Yesterday, the DEA carried out multiple raids at medical marijuana clinics in the Los Angeles area. According to MSNBC:
A Los Angeles police spokesperson said the department, which is normally notified of such operations, got no advance warning from DEA.
In other words, the DEA was so worried that the LAPD might alert the White House of its plans beforehand and so it bypassed the normal procedure there.
This has of course led to a chorus of Chicken Little-ing from some corners of drug policy reform that Obama and/or Holder never intended to keep Obama's campaign promise to end the raids in states that permit medical marijuana clinics for patients with cancer, glaucoma, AIDS and other ailments treated by the plant.

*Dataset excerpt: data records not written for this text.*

(** The outer loop, entered at column [i]: it writes the columns
    [i .. N - 1] and nothing else. *)
Lemma image_loop_spec (N : Z) :
  32 * N < 2 ^ 63 ->
  forall (rest : list Z) (i : Z) (im : Gray),
    wf_image N im -> Forall int32_ok rest -> 0 <= i -> i + len rest = N ->
    exists im',
      image_loop i rest im = Ret im' /\ wf_image N im' /\
      (forall k : nat,
          (forall i' j', i <= i' < N -> 0 <= j' < 32 -> k <> offset N i' j') ->
          Pix im' !! k = Pix im !! k) /\
      (forall (c : nat) (x j' : Z),
          rest !! c = Some x -> 0 <= j' < 32 ->
          Pix im' !! offset N (i + Z.of_nat c) j'
          = Some (gray_of_bit (Z.testbit x j'))).
Proof.
  intros Hb. induction rest as [ | sub rest IH]; intros i im Hwf Hok Hi HN;
    cbn [image_loop].
  - exists im. split; [reflexivity | ]. split; [exact Hwf | ].
    split; [reflexivity | ]. intros c x j' Hc. discriminate.
  - rewrite len_cons in HN. pose proof (len_nonneg rest) as Hr.
    apply Forall_cons in Hok as [Hsub Hok].
    destruct (column_loop_spec N i ltac:(lia) Hb (Z.to_nat bitsperint) 0 sub im Hwf Hsub)
      as (im1 & -> & Hwf1 & Hfr1 & Hval1); [lia | reflexivity | ].
    cbn [obind].
    destruct (IH (i + 1) im1 Hwf1 Hok) as (im' & -> & Hwf' & Hfr & Hval);
      [lia | lia | ].
    exists im'. split; [reflexivity | ]. split; [exact Hwf' | ].
    split.
    + intros k Hk. rewrite Hfr by (intros i' j' Hi' Hj'; apply Hk; lia).
      apply Hfr1. intros j' Hj'. apply Hk; lia.
    + intros c x j' Hc Hj'. destruct c as [ | c]; cbn in Hc.
      * injection Hc as ->. rewrite Z.add_0_r.
        rewrite Hfr.
        -- rewrite Hval1 by lia. rewrite Z.sub_0_r. reflexivity.
        -- intros i' j2 Hi' Hj2 E. apply offset_inj in E; lia.
      * replace (i + Z.of_nat (S c)) with (i + 1 + Z.of_nat c) by lia.
        apply Hval; assumption.
Qed.

Lemma int32ToImage_spec (s : list Z) :
  fingerprint_ok s ->
  exists im,
    int32ToImage s = Ret im /\ wf_image (len s) im /\
    forall (i : nat) (x j : Z),
      s !! i = Some x -> 0 <= j < 32 ->
      Pix im !! offset (len s) (Z.of_nat i) j = Some (gray_of_bit (Z.testbit x j)).
Proof.
  intros [Hok Hlen]. unfold max_len in Hlen. pose proof (len_nonneg s) as H0.
  unfold int32ToImage. rewrite Rect_frame by exact H0.
  destruct (NewGray_wf (len s)) as (im0 & -> & Hwf0); [lia | lia | ].
  cbn [obind].
  destruct (image_loop_spec (len s) ltac:(lia) s 0 im0)
    as (im & -> & Hwf & _ & Hval);
    [exact Hwf0 | exact Hok | lia | lia | ].
  exists im. split; [reflexivity | ]. split; [exact Hwf | ].
  intros i x j Hi Hj. apply (Hval i x j Hi Hj).
Qed.

End ImageFacts.

(** ** The score and its comparison with zero and one *)

Module ScoreFacts.
Import Float64 Float64Facts MachineIntFacts HammingFacts LoopFacts.

Lemma Compare_divisor_small (a : list Z) :
  len a <= max_len -> Compare_divisor a = 32 * len a.
Proof.
  unfold max_len, Compare_divisor, bitsperint. intros Hlen.
  pose proof (len_nonneg a). rewrite int_small by lia. lia.
Qed.

(** For well-formed fingerprints of equal length [Compare] returns the
    score of the plain sum of the [hamming] values over [32 * len]. *)
Lemma Compare_total (a b : list Z) :
  fingerprint_ok a -> fingerprint_ok b -> length a = length b ->
  Compare a b = Ret (score_of (total_hamming a b) (32 * len a), None) /\
  0 <= total_hamming a b <= 31 * len a.
Proof.
  intros [Ha Hla] [Hb Hlb] Hlen.
  pose proof (total_hamming_bounds a b Ha Hb) as Ht.
  split; [ | exact Ht].
  rewrite Compare_eq_len by exact Hlen.
  rewrite Compare_divisor_small by exact Hla.
  unfold max_len in Hla. pose proof (len_nonneg a).
  rewrite acc_hamming_sum by (auto; lia). reflexivity.
Qed.

Lemma score_of_zero_dist (N : Z) : 0 < N <= 2 ^ 51 -> score_of 0 N = one.
Proof. apply score_zero_dist. Qed.

Lemma score_of_pos_dist (d N : Z) :
  0 < d < N -> N <= 2 ^ 51 ->
  leb zero (score_of d N) = true /\ leb (score_of d N) one = true /\
  score_of d N <> one.
Proof.
  intros Hd HN. unfold score_of.
  destruct (score_pos_dist d N Hd HN) as [-> | (m & e & -> & Hm & He)].
  - repeat split; try reflexivity. discriminate.
  - unfold leb, SFleb, SFcompare, zero, one.
    destruct (Z.compare_spec e (- 52)) as [E | E | E]; try lia.
    repeat split; try reflexivity. intros E'. injection E' as _ E'. lia.
Qed.

(** Why the length of a fingerprint is bounded in the statements below.
    Lists are unbounded, slices are not. For a list of [2 ^ 49] elements a
    single differing bit would give the quotient [2 ^ -54], and
    [1 - 2 ^ -54] rounds to [1.0]; for one of [2 ^ 58] elements [len * 32]
    wraps to a negative [int] and the score exceeds one. *)
Remark score_rounds_to_one_beyond_max_len :
  score_of 1 (int (2 ^ 49 * bitsperint)) = one.
Proof. reflexivity. Qed.

Remark score_above_one_when_divisor_wraps :
  int (2 ^ 58 * bitsperint) = - 2 ^ 63 /\
  leb (score_of (31 * 2 ^ 58) (int (2 ^ 58 * bitsperint))) one = false.
Proof. split; reflexivity. Qed.

End ScoreFacts.

(** * The properties of the specification *)

Section Claims.
Import Float64 MachineIntFacts HammingFacts LoopFacts ImageFacts ScoreFacts.

(** C1 (the code departs from it): the specification takes the Hamming
    distance of [a[i]] and [b[i]] over their 32-bit representations, so the
    fingerprints [[0]] and [[-1]], which differ in all 32 bits, should score
    [1 - 32/32 = 0]. [hamming] counts the ['1'] digits of the signed text of
    [a ^ b], which for [0 ^ -1 = -1] is ["-1"]: one digit, and [Compare]
    returns [1 - 1/32 = 0.96875]. *)
Lemma Compare_sign_bit_miscounted :
  hamming 0 (- 1) = 1 /\ hamming_spec 0 (- 1) = 32 /\
  Compare [0] [- 1] = Ret (S754_finite false 8725724278030336 (- 53), None) /\
  Compare_spec [0] [- 1] = Ret (zero, None).
Proof. repeat split; vm_compute; reflexivity. Qed.

(** C2: on fingerprints of unequal length [Compare] returns a zero score with
    [ErrLength] and [Distance] returns [ErrLength] with no vector; on
    fingerprints of equal length neither panics, neither returns an error,
    and the vector of [Distance] has the full length. *)
Theorem Compare_Distance_length_mismatch (a b : list Z) :
  (length a <> length b ->
   Compare a b = Ret (zero, Some ErrLength) /\
   Distance a b = Ret ([], Some ErrLength)) /\
  (length a = length b ->
   exists (s : float64) (d : list Z),
     Compare a b = Ret (s, None) /\ Distance a b = Ret (d, None) /\
     length d = length a).
Proof.
  split; intros Hlen.
  - split; [apply Compare_neq_len | apply Distance_neq_len]; exact Hlen.
  - exists (score_of (acc_hamming 0 a b) (Compare_divisor a)), (zip_with xor32 a b).
    split; [apply Compare_eq_len; exact Hlen | ].
    split; [apply Distance_eq_len; exact Hlen | ].
    rewrite length_zip_with. lia.
Qed.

Today, the White House made it clear to the Reuters news agency that the DEA is acting without its blessing:
White House spokesman Nick Shapiro on Wednesday reiterated Obama's stance that "federal resources should not be used to circumvent state laws."
"And as he continues to appoint senior leadership to fill out the ranks of the federal government, he expects them to review their policies with that in mind," Shapiro said.
So, everybody chill. Rome wasn't destroyed in a day. Although there are some economic libertarians, Ron Paul enthusiasts, and beautiful losers in parts of the drug policy reform milieu that apparently would rather see the Obama administration break its promises - so as to be able to crow that nothing ever changes and to be able to continue their own daily poutrage - the vast majority of us absolutely want the raids to end and understand it will take not a lot, but yes a little bit, of time to clear the bureaucracy of insubordinates and steer the ship of Justice back on track.
Meanwhile, if patience is that hard, there's probably a medicine somewhere that can help.